A maioria dos brasileiros defende mudanças nas regras para escolha e permanência de ministros do Supremo Tribunal Federal (STF), segundo pesquisa Quaest divulgada nesta segunda-feira (14). O levantamento foi contratado pela TV Globo e pelo jornal O Globo e ouviu 2.004 eleitores entre os dias 10 e 13 de setembro. A margem de erro é de dois pontos percentuais.
Entre os entrevistados, 68% afirmaram ser favoráveis a aumentar as exigências para a chegada de novos ministros ao STF. Outros 53% apoiam a adoção de mandatos com tempo fixo para os integrantes da Corte. Já 50% defendem que o Congresso Nacional e o Judiciário também possam indicar magistrados para o Supremo. Atualmente, a indicação é feita pelo presidente da República, com posterior aprovação do Senado.
A pesquisa também mostrou aumento na desconfiança em relação ao STF. Segundo o levantamento, 56% dos entrevistados afirmaram não confiar na Corte. O índice cresceu dez pontos em comparação com a pesquisa anterior, realizada em agosto.
Outros 30% disseram confiar pouco no Supremo, enquanto 9% afirmaram confiar muito. O percentual dos que declararam não confiar voltou a níveis próximos aos registrados em abril e maio deste ano. Em abril, eram 53%, enquanto em maio o índice chegou a 55%.

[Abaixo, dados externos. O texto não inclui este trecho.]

(* ===== verification/ManagerSSO.v ===== *)
(** * Single sign-on (src/sso.go)

    Sign-in, linking and step-up through an identity provider, with the
    just-in-time provisioning of accounts by a confirmed domain. *)
From stdpp Require Import base gmap sets list strings numbers.
From Stdlib Require Import ZArith Lia Ascii.
From S2P Require Import Prelude Bytes GoText Uuid Types OAuthTypes Roles AuditChain Store StoreUsers StoreTokens StoreWorkspaces StorePages Commit StoreSystem Tokens Events Manager ManagerGates ManagerPassword ManagerAdmin ManagerSeal ManagerEmail ManagerPasskey.

Section sso.
Context {E : Env}.
Abbreviation m := the_manager.

(** [Manager.beginSSO] *)
Definition beginSSO (actor : Authentication) (providerConfigurationID : UUID) (operation : string) :
    M World SSOChallenge :=
  provider ← ok_or (m_ssoProviders m !! providerConfigurationID) ErrNotFound;
  begun ← attempt (port (λ i, sso_Begin provider i (mkSSORequest (bool_decide (operation = ssoStepUp)))));
  match begun with
  | Error e => throw (Wrapped "begin SSO" e)
  | Ok challenge =>
      let redirectURL := SSOProviderChallenge_RedirectURL challenge in
      let session := SSOProviderChallenge_Session challenge in
      throw_if (bool_decide (TrimSpace redirectURL = EmptyString) || bool_decide (session = EmptyString))
        (Wrapped "SSO provider returned an incomplete challenge" ErrInvalidInput);;
      ceremonyID ← newID;
      now_ ← now;
      continuation ← encodeSSOContinuation (mkSSOContinuation ceremonyID providerConfigurationID operation
        (Authentication_UserID actor) (now_ + m_ceremonyTTL m)%Z (Some session));
      emit_new EventSSOChallengeIssued "auth.sso.begin" (Authentication_UserID actor) Nil AuditEvent_zero;;
      mret (mkSSOChallenge redirectURL continuation)
  end.

(** [Manager.BeginSSO], [Manager.BeginSSOLink] and [Manager.BeginSSOStepUp] *)
Definition Manager_BeginSSO (providerConfigurationID : UUID) : M World SSOChallenge :=
  beginSSO Authentication_zero providerConfigurationID ssoLogin.
Definition Manager_BeginSSOLink (actor : Authentication) (providerConfigurationID : UUID) :
    M World SSOChallenge :=
  requireRecentInteractive actor;;
  beginSSO actor providerConfigurationID ssoLink.
Definition Manager_BeginSSOStepUp (actor : Authentication) (providerConfigurationID : UUID) :
    M World SSOChallenge :=
  requireRecentInteractive actor;;
  beginSSO actor providerConfigurationID ssoStepUp.

Definition sso_authentication (userID : UUID) (level : AssuranceLevel) (at_ : Z) : Authentication :=
  Authentication_zero <| Authentication_UserID := userID |> <| Authentication_Method := MethodSSO |>
    <| Authentication_Level := level |> <| Authentication_AuthenticatedAt := at_ |>.

Definition new_identity (id userID : UUID) (provider : SSOProvider) (state : ssoContinuation)
    (claims : SSOClaims) (at_ : Z) : SSOIdentity :=
  mkSSOIdentity id userID (sso_ProviderConfigurationID state) (sso_Kind provider) (SSOClaims_Issuer claims)
    (SSOClaims_Subject claims) (SSOClaims_Email claims) at_ (Some at_).

(** A failure before the account is known; a ceremony bound to a user is audited. *)
Definition reject_sso {A} (state : ssoContinuation) (reason : string) (err : error) : M World A :=
  (if bool_decide (sso_UserID state = Nil) then mret tt
   else
     audit ← recordAuthenticationAudit (sso_UserID state) "auth.sso" AuditFailed reason;
     emitAuthenticationFailed "auth.sso.finish" audit (sso_UserID state));;
  throw err.

(** [Manager.finishSSOJIT] *)
Definition finishSSOJIT (provider : SSOProvider) (state : ssoContinuation) (claims : SSOClaims)
    (level : AssuranceLevel) : M World Authentication :=
  let email := SSOClaims_Email claims in
  throw_if (negb (m_domainStore m) || negb (SSOClaims_EmailVerified claims) ||
            bool_decide (email = EmptyString)) ErrInvalidCredentials;;
  domainName ← ok_or (after_last "@" email) ErrInvalidCredentials;
  throw_if (bool_decide (domainName = EmptyString)) ErrInvalidCredentials;;
  domain ← lookup_token (λ ctx, ConfirmedWorkspaceDomainByName ctx domainName);
  throw_if (negb (WorkspaceDomain_AutoJoin domain) ||
            negb (bool_decide (WorkspaceDomain_SSOProviderConfigurationID domain =
                               sso_ProviderConfigurationID state))) ErrInvalidCredentials;;
  let workspaceID := WorkspaceDomain_WorkspaceID domain in
  workspace ← lookup_token (λ ctx, WorkspaceByID ctx workspaceID);
  throw_if (not_nil (Workspace_DisabledAt workspace)) ErrInvalidCredentials;;
  owner ← attempt (call (λ ctx, UserByEmail ctx email));
  (match owner with
   | Ok _ => throw ErrInvalidCredentials
   | Error e => if errors_Is e ErrNotFound then mret tt else throw e
   end);;
  userID ← newID;
  emailID ← newID;
  identityID ← newID;
  now_ ← now;
  let role := if bool_decide (WorkspaceDomain_AutoJoinRole domain = EmptyString) then RoleMember
              else WorkspaceDomain_AutoJoinRole domain in
  let user := new_user userID email email (Some now_) now_ in
  let primaryEmail := new_primary_email emailID userID email now_ in
  let membership := new_membership workspaceID userID role MembershipActive now_ now_
    <| Membership_ProvisioningSource := "jit:" +:+ UUID_String (WorkspaceDomain_ID domain) |> in
  let identity := new_identity identityID userID provider state claims now_ in
  event ← newAudit userID "auth.sso" "sso_identity" (UUID_String identityID) workspaceID
    AuditSucceeded EmptyString;
  userMeta ← newEventMeta EventUserCreated "auth.sso.finish" userID workspaceID event;
  linkMeta ← newEventMeta EventSSOLinked "auth.sso.finish" userID workspaceID event;
  jitMeta ← newEventMeta EventSSOJITProvisioned "auth.sso.finish" userID workspaceID event;
  let commit := two_hooks event (ApplyUserCreate userMeta user primaryEmail membership)
    (ApplySSOLink linkMeta identity) <| Commit_Ceremony := sso_consumption state |> in
  mapped_spent "auth.sso.finish" (call (λ ctx,
    JITProvisionSSOUser ctx user primaryEmail membership identity commit));;
  emit userMeta;; emit linkMeta;; emit jitMeta;;
  let authentication := sso_authentication userID level now_ in
  emitAuthenticationSucceeded "auth.sso.finish" event authentication;;
  mret authentication.

(** [Manager.finishSSOLink] *)
Definition finishSSOLink (provider : SSOProvider) (state : ssoContinuation) (claims : SSOClaims)
    (level : AssuranceLevel) : M World Authentication :=
  let userID := sso_UserID state in
  id ← newID;
  now_ ← now;
  let identity := new_identity id userID provider state claims now_ in
  event ← newAudit userID "sso.link" "sso_identity" (UUID_String id) Nil AuditSucceeded EmptyString;
  meta ← newEventMeta EventSSOLinked "auth.sso.finish" userID Nil event;
  mapped "auth.sso.link" (call (λ ctx, LinkSSO ctx identity
    (transactionalCommit event (ApplySSOLink meta identity)
       <| Commit_Ceremony := sso_consumption state |>)));;
  emit meta;;
  mret (sso_authentication userID level now_).

(** The resolved identity signs in. *)
Definition finish_known (state : ssoContinuation) (identity : SSOIdentity) (level : AssuranceLevel) :
    M World Authentication :=
  throw_if (bool_decide (sso_Operation state = ssoStepUp) &&
            negb (bool_decide (SSOIdentity_UserID identity = sso_UserID state))) ErrInvalidCredentials;;
  user ← enabled_record (SSOIdentity_UserID identity);
  now_ ← now;
  event ← newAudit (User_ID user) "auth.sso" "sso_identity" (UUID_String (SSOIdentity_ID identity)) Nil
    AuditSucceeded EmptyString;
  mapped_spent "auth.sso.finish" (call (λ ctx,
    TouchSSO ctx (User_ID user) (SSOIdentity_ID identity) now_
      (audit_commit event <| Commit_Ceremony := sso_consumption state |>)));;
  let authentication := sso_authentication (User_ID user) level now_ in
  emit_new EventSSOAuthenticated "auth.sso.finish" (User_ID user) Nil event;;
  emitAuthenticationSucceeded "auth.sso.finish" event authentication;;
  mret authentication.

(** [len(value) > 500] after trimming, or nothing left *)
Definition bad_claim (value : string) : bool :=
  bool_decide (value = EmptyString) || bool_decide (500 < str_len value).

(** [Manager.FinishSSO] *)
Definition Manager_FinishSSO (continuation response : string) : M World Authentication :=
  state ← decodeSSOContinuation continuation;
  let configurationID := sso_ProviderConfigurationID state in
  provider ← ok_or (m_ssoProviders m !! configurationID) ErrInvalidCredentials;
  finished ← attempt (port (λ i, sso_Finish provider i (default EmptyString (sso_Session state)) response));
  match finished with
  | Error _ => reject_sso state "invalid_credentials" ErrInvalidCredentials
  | Ok claims =>
      let claims := claims <| SSOClaims_Issuer := TrimSpace (SSOClaims_Issuer claims) |>
        <| SSOClaims_Subject := TrimSpace (SSOClaims_Subject claims) |> in
      throw_if (bad_claim (SSOClaims_Issuer claims) || bad_claim (SSOClaims_Subject claims))
        ErrInvalidCredentials;;
      level ← match m_ssoAssurance m !! configurationID with
              | None => mret AAL1
              | Some policy =>
                  if SSOAssurancePolicy_satisfiedBy policy claims then mret AAL2
                  else reject_sso state "assurance_policy" ErrStepUpRequired
              end;
      claims ← if bool_decide (SSOClaims_Email claims = EmptyString) then mret claims
               else match validEmail (SSOClaims_Email claims) with
                    | Ok email => mret (claims <| SSOClaims_Email := email |>)
                    | Error _ => throw ErrInvalidCredentials
                    end;
      if bool_decide (sso_Operation state = ssoLink) then finishSSOLink provider state claims level
      else
        looked ← attempt (call (λ ctx,
          SSOIdentity_ ctx configurationID (SSOClaims_Issuer claims) (SSOClaims_Subject claims)));
        match looked with
        | Ok known => finish_known state known level
        | Error e =>
            if negb (errors_Is e ErrNotFound) then throw e
            else if bool_decide (sso_Operation state = ssoLogin) then finishSSOJIT provider state claims level
            else throw ErrInvalidCredentials
        end
  end.

(** [Manager.UnlinkSSO] *)
Definition Manager_UnlinkSSO (actor : Authentication) (identityID : UUID) : M World unit :=
  requireScopedStepUp actor StepUpScopeAccount "auth.sso.unlink";;
  throw_if (negb (validUUIDv7 identityID)) (Wrapped "invalid SSO identity id" ErrInvalidInput);;
  let userID := Authentication_UserID actor in
  commit_change actor Nil "sso.unlink" "auth.sso.unlink" "sso_identity" (UUID_String identityID)
    EventSSOUnlinked (λ meta, ApplySSOUnlink meta userID identityID)
    (λ commit ctx, UnlinkSSO ctx userID identityID commit).

(** [Manager.SSOIdentities] *)
Definition Manager_SSOIdentities (actor : Authentication) (userID : UUID) (page : PageRequest)
    (during : nat → Context) : M World (Stream (PageEvent SSOIdentity)) :=
  let userID := if bool_decide (userID = Nil) then Authentication_UserID actor else userID in
  listing
    (throw_if (anonymous actor) ErrUnauthorized;;
     if bool_decide (userID = Authentication_UserID actor)
     then requireRecentInteractive actor else AuthorizeAdmin actor PermissionUsersRead)
    page (λ page ctx, SSOIdentities ctx during userID page).

End sso.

A pesquisa foi realizada em meio à crise interna envolvendo ministros do STF e ao debate sobre as investigações relacionadas ao chamado Caso Master.
Impacto sobre os Poderes
O levantamento também perguntou aos entrevistados sobre os impactos do Caso Master. Para 46%, o episódio afeta negativamente todos os Poderes de maneira igual.
Outros 17% consideram que o impacto negativo atinge apenas o STF. Para 15%, o caso afeta o governo anterior e a família Bolsonaro, enquanto 9% apontaram o governo Lula e políticos do PT.
O Banco Central foi citado por 2% dos entrevistados. Congresso Nacional e a opção de que nenhum dos Poderes é afetado tiveram 1% cada. Outros 17% não souberam ou não responderam.
Atualmente, ministros do STF precisam ter pelo menos 35 anos para serem nomeados e deixam o cargo compulsoriamente aos 75 anos. Não existe, porém, um período fixo de permanência na Corte. A OAB de São Paulo já defendeu a adoção de mandatos de 12 anos para os ministros.